By sending formula $f$, which consists of logical operations and arithmetric operations, we can get the count of the result $x\in S$ which returned $f(x)$ that equals to the least significant digit of$x$.
We can send arbitrary $f$ as much as we like until $1000$ times. Determine $S$.
Example:
When $S=\{0,1,\ldots,49\}$, if we send $f(x)=0$ it rturns $5\ (x=0,10,20,30,40)$
## Examination
The least significant digit of $x$ is $x\,\%\,10$ and $-1$ cannot be the digit. Then, on the logical function $P(x)$ if we let $f$ be
$f(x)=P(x)\,?\,(x\,\%\,10)\,:\,-1$
then we'll get "the number of $S$ which satisfies $P(x)$"
## Step 1
First, turn the information "there's $50$ numbers in $[0,2^{32})$" into 50 pieces of informations "there's $1$ number in $[a,b)$", where every $[a,b)$ does not fall on each other.

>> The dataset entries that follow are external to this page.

(* ===== verification/K8sController.v ===== *)
(** * The controller of a cluster (mclaude-controller-k8s)

    Requests for projects become MCProject resources (nats_subscriber.go), which
    the reconciler turns into the objects of the user's namespace (reconciler.go).
    The API server is a store of objects; what a call does is what its
    documentation says, which calls fail is up to the environment, and reads come
    from the client's cache, which may lag behind. *)

From stdpp Require Import gmap sorting.
From S2P Require Import Prelude GoStrings Json Sha256.
Open Scope Z_scope.

(** ** Objects of the API server *)

Inductive kind := KNamespace | KServiceAccount | KRole | KRoleBinding | KConfigMap | KSecret | KPersistentVolumeClaim | KDeployment | KMCProject.
#[export] Instance kind_eq_dec : EqDecision kind.
Proof. solve_decision. Defined.
#[export] Instance kind_countable : Countable kind.
Proof.
  refine (inj_countable' (λ k, match k with KNamespace => 0 | KServiceAccount => 1 | KRole => 2 | KRoleBinding => 3 | KConfigMap => 4 | KSecret => 5
      | KPersistentVolumeClaim => 6 | KDeployment => 7 | KMCProject => 8 end%nat)
    (λ n, match n with 0 => KNamespace | 1 => KServiceAccount | 2 => KRole | 3 => KRoleBinding | 4 => KConfigMap | 5 => KSecret
      | 6 => KPersistentVolumeClaim | 7 => KDeployment | _ => KMCProject end%nat) _).
  by intros [].
Defined.

(** Kind, namespace (empty for a namespace itself) and name. *)
Definition okey : Type := kind * (string * string).
(* ===== verification/K8sSpec.v ===== *)
(** * What the controller of a cluster guarantees

    Confinement of users to their namespaces, completion of provisioning, the keys
    of agents, deletion, and the requests of the control plane. *)

From stdpp Require Import gmap sorting.
From S2P Require Import Prelude GoStrings Slug Json Subjects Permissions ObjectStore Database ControlServer Challenge ControlDemo HostLifecycle HostLifecycleSpec ProjectApi K8sController.
Open Scope Z_scope.

(** The object with a key. *)
Notation obj w k := (w_objects w !! (k : okey)).

Section spec.
Context `{KL : KubeLibs, OR : OwnerRules, JT : JsonText}.
Context (c : settings).

(** ** What computations leave alone

    [frames P m]: only objects with a key in [P] change, nothing that was there
    disappears, and the projects stay as they are, whatever the environment does. *)

Definition frames (P : okey → Prop) {A} (m : K A) : Prop := ∀ w,
  (∀ k, ¬ P k → w_objects (m w).2 !! k = w_objects w !! k) ∧
  (∀ k, is_Some (w_objects w !! k) → is_Some (w_objects (m w).2 !! k)) ∧
  w_projects (m w).2 = w_projects w.

Lemma frames_same P {A} (m : K A) : (∀ w, w_objects (m w).2 = w_objects w ∧ w_projects (m w).2 = w_projects w) → frames P m.
Proof. intros H w. destruct (H w) as [-> ->]. done. Qed.

Lemma frames_ret P {A} (a : A) : frames P (mret a : K A).
Proof. by apply frames_same. Qed.

Lemma frames_fail P {A} err : frames P (fail err : K A).
Proof. by apply frames_same. Qed.

Lemma frames_bind P {A B} (m : K A) (f : A → K B) : frames P m → (∀ a, frames P (f a)) → frames P (m ≫= f).
Proof.
  intros Hm Hf w. unfold mbind, K_bind. specialize (Hm w). destruct (m w) as [[a|err] w1]; [|done]. cbn [snd] in Hm.
  destruct (Hf a w1) as (H1 & H2 & H3), Hm as (H4 & H5 & H6). split_and!; [|by auto|congruence].
  intros k Hk. by rewrite H1, H4.
Qed.

Lemma wrap_world {A} ctx (m : K A) w : (wrap ctx m w).2 = (m w).2.
Proof. unfold wrap. by destruct (m w) as [[a|err] w1]. Qed.
Lemma wrap_ok {A} ctx (m : K A) w a w' : m w = (Ok a, w') → wrap ctx m w = (Ok a, w').
Proof. unfold wrap. by intros ->. Qed.

Lemma frames_wrap P {A} ctx (m : K A) : frames P m → frames P (wrap ctx m).
Proof. intros H w. rewrite wrap_world. apply H. Qed.

Lemma frames_tries P {A} (m : K A) : frames P m → frames P (tries m).
Proof. intros H w. apply H. Qed.

Lemma frames_for_each P {A} (f : A → K unit) l : (∀ x, frames P (f x)) → frames P (for_each f l).
Proof. intros H. induction l as [|x l IH]; [apply frames_ret|]. apply frames_bind; [apply H|done]. Qed.

Lemma frames_get P e k : frames P (kget e k).
Proof. apply frames_same. intros w. unfold kget. by destruct (kv_down e VGet k). Qed.

Lemma frames_list P e ns : frames P (klist_secrets e ns).
Proof. apply frames_same. intros w. unfold klist_secrets. by destruct (kv_down e VList _). Qed.

Lemma frames_insert (P : okey → Prop) k o w : P k → let w' := set_objects (<[k := o]> (w_objects w)) w in
  (∀ k', ¬ P k' → w_objects w' !! k' = w_objects w !! k') ∧ (∀ k', is_Some (w_objects w !! k') → is_Some (w_objects w' !! k')) ∧ w_projects w' = w_projects w.
Proof.
  intros Hk. cbn. split_and!; [|intros k'; rewrite lookup_insert_is_Some'; auto|done].
  intros k' Hk'. apply lookup_insert_ne. by intros ->.
Qed.

Lemma frames_create (P : okey → Prop) e k o : P k → frames P (create_if_absent e k o).
Proof.
  intros Hk w. unfold create_if_absent. destruct (kv_down e VCreate k); [done|]. destruct (w_objects w !! k); [done|].
  destruct (_ || _); [|done]. by apply frames_insert.
Qed.

Lemma frames_update (P : okey → Prop) e k was o : P k → frames P (kupdate e k was o).
Proof.
  intros Hk w. unfold kupdate. destruct (kv_down e VUpdate k); [done|]. destruct (w_objects w !! k); [|done].
  destruct (bool_decide _); [|done]. by apply frames_insert.
Qed.

Lemma frames_register P e mcp pub : frames P (registerAgentNKey c e mcp pub).
Proof.
  apply frames_same. intros w. unfold registerAgentNKey. cbv zeta. destruct (kv_register e) as [data|]; [|done].
  destruct (unmarshal _ _ data) as [resp|]; [|done]. by destruct (gr_OK resp).
Qed.

#[local] Create HintDb frames.
#[local] Hint Resolve frames_ret frames_fail frames_get frames_list frames_create frames_update frames_register : frames.

Ltac frames_tac := repeat (intros; lazymatch goal with
  | |- frames _ (_ ≫= _) => apply frames_bind
  | |- frames _ (wrap _ _) => apply frames_wrap
  | |- frames _ (tries _) => apply frames_tries
  | |- frames _ (for_each _ _) => apply frames_for_each
  | |- frames _ (match _ with _ => _ end) => case_match; subst
  | |- _ => solve [eauto with frames]
  end).

(** The objects of a user: the namespace and what is in it. *)
Definition of_user (userNs : string) (k : okey) : Prop := k = namespace_key userNs ∨ k.2.1 = userNs.

Lemma frames_addOwner (P : okey → Prop) e mcp k was o : P k → frames P (addOwnerIfMissing e mcp k was o).
Proof. intros Hk. unfold addOwnerIfMissing. case_match; eauto with frames. Qed.

Lemma frames_ensureOwned (P : okey → Prop) e mcp k o : P k → frames P (ensureOwned e mcp k o).
Proof. intros Hk. unfold ensureOwned. apply frames_bind; [apply frames_get|]. intros [a|]; [by apply frames_addOwner|by apply frames_create]. Qed.
#[local] Hint Resolve frames_addOwner frames_ensureOwned : frames.

Lemma frames_namespace e mcp ns tpl : frames (of_user ns) (reconcileNamespace e mcp ns tpl).
Proof. assert (of_user ns (namespace_key ns)) by (by left). unfold reconcileNamespace. frames_tac. Qed.

Lemma in_ns kd ns name : of_user ns (kd, (ns, name)).
Proof. by right. Qed.
#[local] Hint Resolve in_ns : frames.

Lemma frames_rbac e mcp ns : frames (of_user ns) (reconcileRBAC e mcp ns).
Proof. unfold reconcileRBAC. frames_tac. Qed.

Lemma frames_refresh e mcp ns o : frames (of_user ns) (refresh_user_secrets c e mcp ns o).
Proof. unfold refresh_user_secrets, user_secrets_key. cbv zeta. frames_tac. Qed.

Lemma frames_copy e ns src : frames (of_user ns) (copy_pull_secret e ns src).
Proof.
  intros w. unfold copy_pull_secret. cbv zeta. destruct (negb _); [done|]. pose proof (frames_get (of_user ns) e (KSecret, (ns, src.1)) w) as Hg.
  destruct (kget e _ w) as [[[o|]|err] w1]; cbn [snd] in Hg; [done| |];
    rewrite wrap_world; destruct (frames_create (of_user ns) e (KSecret, (ns, src.1)) (plain_obj (BData (type_of src.2) (data_of src.2) ∅)) (in_ns _ _ _) w1) as (H1 & H2 & H3), Hg as (H4 & H5 & H6);
    (split_and!; [intros k Hk; by rewrite H1, H4|by auto|congruence]).
Qed.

This can be accomplished by choosing the interval $[a,b)$ that contains the multiple element of $S$ and querying the count of elements in $\left[a,\dfrac{a+b}{2}\right)$, and repeat them.
By using this method, we can obtain 50 individual intervals that doesn't fall on each other with about $71$ queries.
## Step 2
Now we narrow the interval obtained in step 1 to one point.
For simplicity, let $\dfrac{2^{32}}{64}=2^{26}$ be the length of the interval obtained in step 1.
### Strategy A
The length of the interval can be halved by asking "the number of pieces in $[a,b)$" for interval $\left[a,\dfrac{a+b}{2}\right)$.
So it seems like this problem can be solved by repeating this until the length of all the intervals is 1... but the query required will be $26\times50=1300$ times, which is not enough time.
### Strategy B
Consider sending a query to two intervals at the same time.
For intervals $[a,b)$ and $[c,d)$, if you ask "the number of pieces in $\left[a,\dfrac{a+b}{2}\right)$ or $\left[c,\dfrac{c+d}{2}\right)$", you will get 0, 1 or 2.
If you got 0 or 2, both intervals can be halved. In other words, the effect is equivalent to two queries of strategy A.
If you got 1, you can either be included in $\left[a,\dfrac{a+b}{2}\right)$ or $\left[c,\dfrac{c+d}{2}\right)$. If you can cut one in half, you can cut the other in half.
In other words, it's as effective as one query of strategy A.
From the above, one query can be expected to be enough for 1.5 queries in Strategy A (in fact, it is slightly less, e.g., when there is only one interval left).
Thus, the number of queries needed is $1300/1.5=866.66\ldots$, which is enough time even when combined with $71$ queries in step 1.